(** The plan's exhausted list is exactly the subscriptions whose traffic runs
    out with this charge. *)
Lemma runs_out_iff W now charges s id :
  store_ok W s →
  (∃ it, it ∈ charged_items charges s ∧ ci_SubID it = id ∧
     runs_out (quotaRooms (map room_row (charge_rows now charges s))) it) ↔
  out_of_traffic now (quotas s) id = false ∧ out_of_traffic now (map (charged now charges s) (quotas s)) id = true.
Proof.
  intros Hs. pose proof (quotaRooms_tightest (map room_row (charge_rows now charges s)) id) as Ht.
  set (rooms := quotaRooms _) in *. pose proof (due_of_range charges s id) as Hdr.
  assert (Hrow : 0 < due_of charges s id → ∀ q, q ∈ quotas s → q_SubscriptionID q = id → in_traffic_window now q = true →
            room_row q ∈ map room_row (charge_rows now charges s)).
  { intros Hd q Hq Eq Hwin. apply list_elem_of_fmap_2, (charge_rows_in W); [done|]. by rewrite Eq. }
  unfold out_of_traffic. split.
  - intros (it & Hit & <- & r & Er & Hr0 & Hro).
    assert (Hd : due_of charges s (ci_SubID it) = ci_Bytes it ∧ 0 < ci_Bytes it ≤ MaxInt64).
    { pose proof (items_due W charges s (ci_SubID it) Hs) as H.
      rewrite (find_unique ci_SubID) in H by (done || by eapply charged_items_NoDup). simpl in H. rewrite <- H.
      split; [done|]. apply (charged_items_in W) in Hit as (x & _ & ? & ->); [|done]. simpl. pose proof (due_range charges x). lia. }
    destruct Hd as [Hd Hd0]. rewrite Er in Ht. destruct Ht as [(row & Hrw & Es & Erm) Hmin].
    apply list_elem_of_fmap in Hrw as (q & -> & Hq). simpl in Es, Erm. apply (charge_rows_in W) in Hq as (Hq & _ & Hwin); [|done].
    assert (Hrd : r ≤ ci_Bytes it).
    { destruct (remaining_facts q r (quota_row_ok _ _ _ Hs Hq) Erm) as [H64 _]. unfold in64 in H64.
      rewrite wrap64_id in Hro by (unfold in64, MinInt64, MaxInt64 in *; lia). lia. }
    split.
    + apply existsb_false. intros x Hx. apply not_true_iff_false. intros (E1 & E2 & r' & E3 & E4)%exhausted_row_spec.
      specialize (Hmin (room_row x) r' (Hrow ltac:(lia) x Hx E1 E2) E1 E3). lia.
    + apply existsb_true. exists (charged now charges s q). split; [by apply list_elem_of_fmap_2|].
      apply exhausted_row_spec. rewrite charged_sub, charged_window. split_and!; [done|done|].
      unfold charged. rewrite Hwin, Es, Hd.
      destruct (remaining_after q r (ci_Bytes it) (quota_row_ok _ _ _ Hs Hq) Erm Hd0) as (r' & H1 & H2). exists r'.
      split; [done|]. by apply H2.
  - intros [Hno (x & Hx & He)%existsb_true]. apply list_elem_of_fmap in Hx as (q & -> & Hq).
    apply exhausted_row_spec in He as (E1 & E2 & r' & E3 & E4). rewrite charged_sub in E1. rewrite charged_window in E2.
    unfold charged in E3. rewrite E2, E1 in E3.
    assert (Hlive : ∀ x r, x ∈ quotas s → q_SubscriptionID x = id → in_traffic_window now x = true → q_Remaining x = Some r → 0 < r).
    { intros x r Hx Ex Hwx Erx. destruct (Z.lt_ge_cases 0 r) as [|Hr]; [done|]. exfalso.
      eapply existsb_false in Hno; [|exact Hx]. apply not_true_iff_false in Hno. apply Hno, exhausted_row_spec. eauto 6. }
    destruct (q_Remaining q) as [r0|] eqn:Er0; [|by rewrite (proj2 (remaining_none q _) Er0) in E3].
    pose proof (Hlive q r0 Hq E1 E2 Er0) as Hr0.
    destruct (Z.lt_ge_cases 0 (due_of charges s id)) as [Hd|Hd].
    2: { exfalso. replace (due_of charges s id) with 0 in E3 by lia.
         destruct (remaining_facts q r0 (quota_row_ok _ _ _ Hs Hq) Er0) as (_ & t & -> & Ht2 & Hc2 & Hset). rewrite Hset in E3.
         injection E3 as <-. lia. }
    destruct (remaining_after q r0 _ (quota_row_ok _ _ _ Hs Hq) Er0 (conj Hd (proj2 Hdr))) as (r'' & H1 & H2).
    rewrite H1 in E3. injection E3 as ->. apply H2 in E4.
    pose proof Hd as Hd'. apply (items_due_pos W) in Hd' as (it & -> & Hit)%list_elem_of_fmap; [|done].
    exists it. split; [done|]. split; [done|].
    assert (Hb : ci_Bytes it = due_of charges s (ci_SubID it)).
    { rewrite <- (items_due W) by done. by rewrite (find_unique ci_SubID) by (done || by eapply charged_items_NoDup). }
    destruct (default None (rooms !! ci_SubID it)) as [r|] eqn:Er; simpl in Ht.
    + exists r. split; [done|]. destruct Ht as [(row & Hrw & Es & Erm) Hmin].
      apply list_elem_of_fmap in Hrw as (y & -> & Hy). apply (charge_rows_in W) in Hy as (Hy & _ & Hyw); [|done].
      pose proof (Hlive y r Hy Es Hyw Erm) as Hpos. split; [done|].
      specialize (Hmin (room_row q) r0 (Hrow Hd q Hq E1 E2) E1 Er0).
      destruct (remaining_facts q r0 (quota_row_ok _ _ _ Hs Hq) Er0) as [H64 _]. unfold in64 in H64.
      rewrite wrap64_id by (unfold in64, MinInt64, MaxInt64 in *; lia). lia.
    + specialize (Ht (room_row q) (Hrow Hd q Hq E1 E2) E1). simpl in Ht. congruence.
Qed.

(** * Charging *)

(** What a charge leaves: [s'] after [charges] were reported at [now], the day
    being [d]. *)
Record charge_done (now : Time) (charges : list TrafficCharge) (d : Z) (s s' : store) : Prop := {
  cd_quotas : quotas s' = map (charged now charges s) (quotas s);
  cd_usage : used charges s d (usage s');
  cd_subs : subs s' = subs s;
  cd_creds : creds s' = creds s;
  cd_events : events s' = events s;
  cd_resets : resets s' = resets s;
  cd_roster : ∀ id, id ∈ roster s' ↔ id ∈ roster s ∨
    out_of_traffic now (quotas s) id = false ∧ out_of_traffic now (quotas s') id = true;
}.

Lemma charge_nothing W now charges d s : store_ok W s → charged_items charges s = [] → charge_done now charges d s s.
Proof.
  intros Hs Hi.
  assert (Hz : ∀ id, due_of charges s id = 0).
  { intros id. pose proof (due_of_range charges s id). pose proof (items_due_pos W charges s id Hs) as H1. rewrite Hi in H1.
    destruct (Z.lt_ge_cases 0 (due_of charges s id)) as [H2|]; [|lia]. apply H1, elem_of_nil in H2. done. }
  split; try done.
  - symmetry. rewrite <- (map_id (quotas s)) at 2. apply map_ext_in. intros q Hq%list_elem_of_In.
    rewrite <- (charged_add W) by done. unfold add_consumed. rewrite (charge_amount W) by done.
    unfold charge_hit. by rewrite Hz.
  - intros id d'. rewrite Hz. by rewrite andb_false_r.
  - intros id. split; [by left|]. intros [|[? ?]]; [done|congruence].
Qed.

Lemma charge_run W now charges dayOf s :
  store_ok W s → Site W = Ok dayOf → charged_items charges s ≠ [] →
  let rows := map room_row (charge_rows now charges s) in
  let plan := planTrafficCharges (charged_items charges s) rows in
  ∃ s', (_ ← map_err subErr (AddQuotaConsumed (QuotaAdds plan));
         _ ← map_err subErr (AddUsageDaily (dayOf now) (Usage plan));
         notifyRosterBatch (Exhausted plan)) s = (Ok (), s') ∧ charge_done now charges (dayOf now) s s'.
Proof.
  intros Hs Hsite Hne rows plan. destruct (plan_eq W now charges s Hs) as (E1 & E2 & E3). fold rows plan in E1, E2, E3.
  pose proof (AddQuotaConsumed_eq W now charges s Hs) as H1. rewrite <- E1 in H1.
  set (s1 := set_quotas (map (charged now charges s)) s) in *.
  destruct (AddUsageDaily_eq W charges (dayOf now) s s1 Hs eq_refl eq_refl) as (u & H2 & H3). rewrite <- E2 in H2.
  eexists. split.
  - erewrite bind_eq by (apply map_err_run, H1). erewrite bind_eq by (apply map_err_run, H2). apply notifyRoster_eq.
  - split; try done. intros id. cbn [roster quotas set_roster set_usage set_quotas s1].
    pose proof (runs_out_iff W now charges s id Hs) as Hro. fold rows in Hro.
    rewrite elem_of_union, elem_of_list_to_set, elem_of_filter_bool, E3, Hro.
    split; [intros [[_ H]|H]; [by right|by left]|]. intros [H|H]; [by right|]. left. split; [|done].
    apply negb_true_iff, N.eqb_neq. intros ->. apply Hro in H as (it & Hit & Ei & _).
    apply (charged_items_in W) in Hit as (r & Hr & _ & ->); [|done]. simpl in Ei.
    destruct (proj1 (Forall_forall _ _) (so_fresh _ _ Hs) r Hr) as [Hp _]. unfold uuid_Nil in *. lia.
Qed.

(** Two writes and a notification, with an answer behind them. *)
Lemma bind3 {A} (m1 m2 m3 : SM ()) (a : A) s s' :
  (_ ← m1; _ ← m2; m3) s = (Ok (), s') → (_ ← m1; _ ← m2; _ ← m3; mret a) s = (Ok a, s').
Proof.
  unfold mbind, M_bind. destruct (m1 s) as [[?|?] s1]; [|done]. destruct (m2 s1) as [[?|?] s2]; [|done].
  destruct (m3 s2) as [[?|?] s3]; [|done]. by intros [= _ <-].
Qed.

(** The answer: the subscriptions of the reported numbers. *)
Definition reported_ids (charges : list TrafficCharge) (s : store) : gmap Z uuid :=
  foldl (λ out r, <[s_NodeUID r := s_ID r]> out) ∅
    (List.filter (λ r, existsb (Z.eqb (s_NodeUID r)) (sorted_uids (merge_charges charges))) (subs s)).

Lemma ChargeTraffic_eq W inTx now charges dayOf s :
  store_ok W s → Site W = Ok dayOf →
  ∃ s', ChargeTraffic W inTx now charges s = (Ok (reported_ids charges s), s') ∧ charge_done now charges (dayOf now) s s'.
Proof.
  intros Hs Hsite. unfold ChargeTraffic. cbv zeta. destruct (bool_decide_reflect (merge_charges charges = ∅)) as [Em|Em].
  - exists s. assert (Hu : sorted_uids (merge_charges charges) = []) by (by rewrite Em). split.
    + unfold reported_ids. rewrite Hu. f_equal. f_equal. simpl. by induction (subs s).
    + apply (charge_nothing W); [done|]. unfold charged_items. by rewrite Hu.
  - pose proof (charge_items_eq W charges s (reported_ids charges s) Hs eq_refl) as Hitems.
    destruct (charged_items charges s) as [|it items] eqn:Ei.
    + exists s. split; [|by eapply charge_nothing]. apply tx_eq. erewrite bind_eq by (apply map_err_run, gets_eq).
      fold (reported_ids charges s). by rewrite Hitems.
    + destruct (charge_run W now charges dayOf s Hs Hsite) as (s' & Hrun & Hdone); [by rewrite Ei|].
      unfold charge_rows in Hrun. rewrite Ei in Hrun. exists s'. split; [|done]. apply tx_eq.
      erewrite bind_eq by (apply map_err_run, gets_eq). fold (reported_ids charges s). rewrite Hitems.
      erewrite bind_eq by (apply lift_eq, Hsite). erewrite bind_eq by (apply map_err_run, gets_eq).
      exact (bind3 _ _ _ _ s s' Hrun).
Qed.

(** C33: every reported byte is accounted for, once.  A batch of node reports is
    always accepted: reports of one number are added up (negative ones count as
    nothing, sums are capped at the largest [int64]), each known subscription's
    total is added to the usage of every traffic row of it that is in force and
    to its usage of the day, both capped, and nothing else changes: no other
    row, no subscription, no log.  The answer maps each reported number to its
    subscription. *)
Theorem charge_exact W inTx now charges dayOf s :
  store_ok W s → Site W = Ok dayOf →
  ∃ ids s', ChargeTraffic W inTx now charges s = (Ok ids, s') ∧
    (∀ uid, is_Some (merge_charges charges !! uid) → ids !! uid = s_ID <$> owner_of s uid) ∧
    charge_done now charges (dayOf now) s s'.
Proof.
  intros Hs Hsite. destruct (ChargeTraffic_eq W inTx now charges dayOf s Hs Hsite) as (s' & Hrun & Hdone).
  exists (reported_ids charges s), s'. split; [done|]. split; [|done]. intros uid Hu.
  apply (SubscriptionIDs_eq W); [done|]. by apply sorted_uids_in.
Qed.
::::
WORK TO COMPLETE –
Which of the lines in the data hold the string "added"? Report each of them by copying it.

SOLUTION TO THE EXERCISE –
    always accepted: reports of one number are added up (negative ones count as
    total is added to the usage of every traffic row of it that is in force and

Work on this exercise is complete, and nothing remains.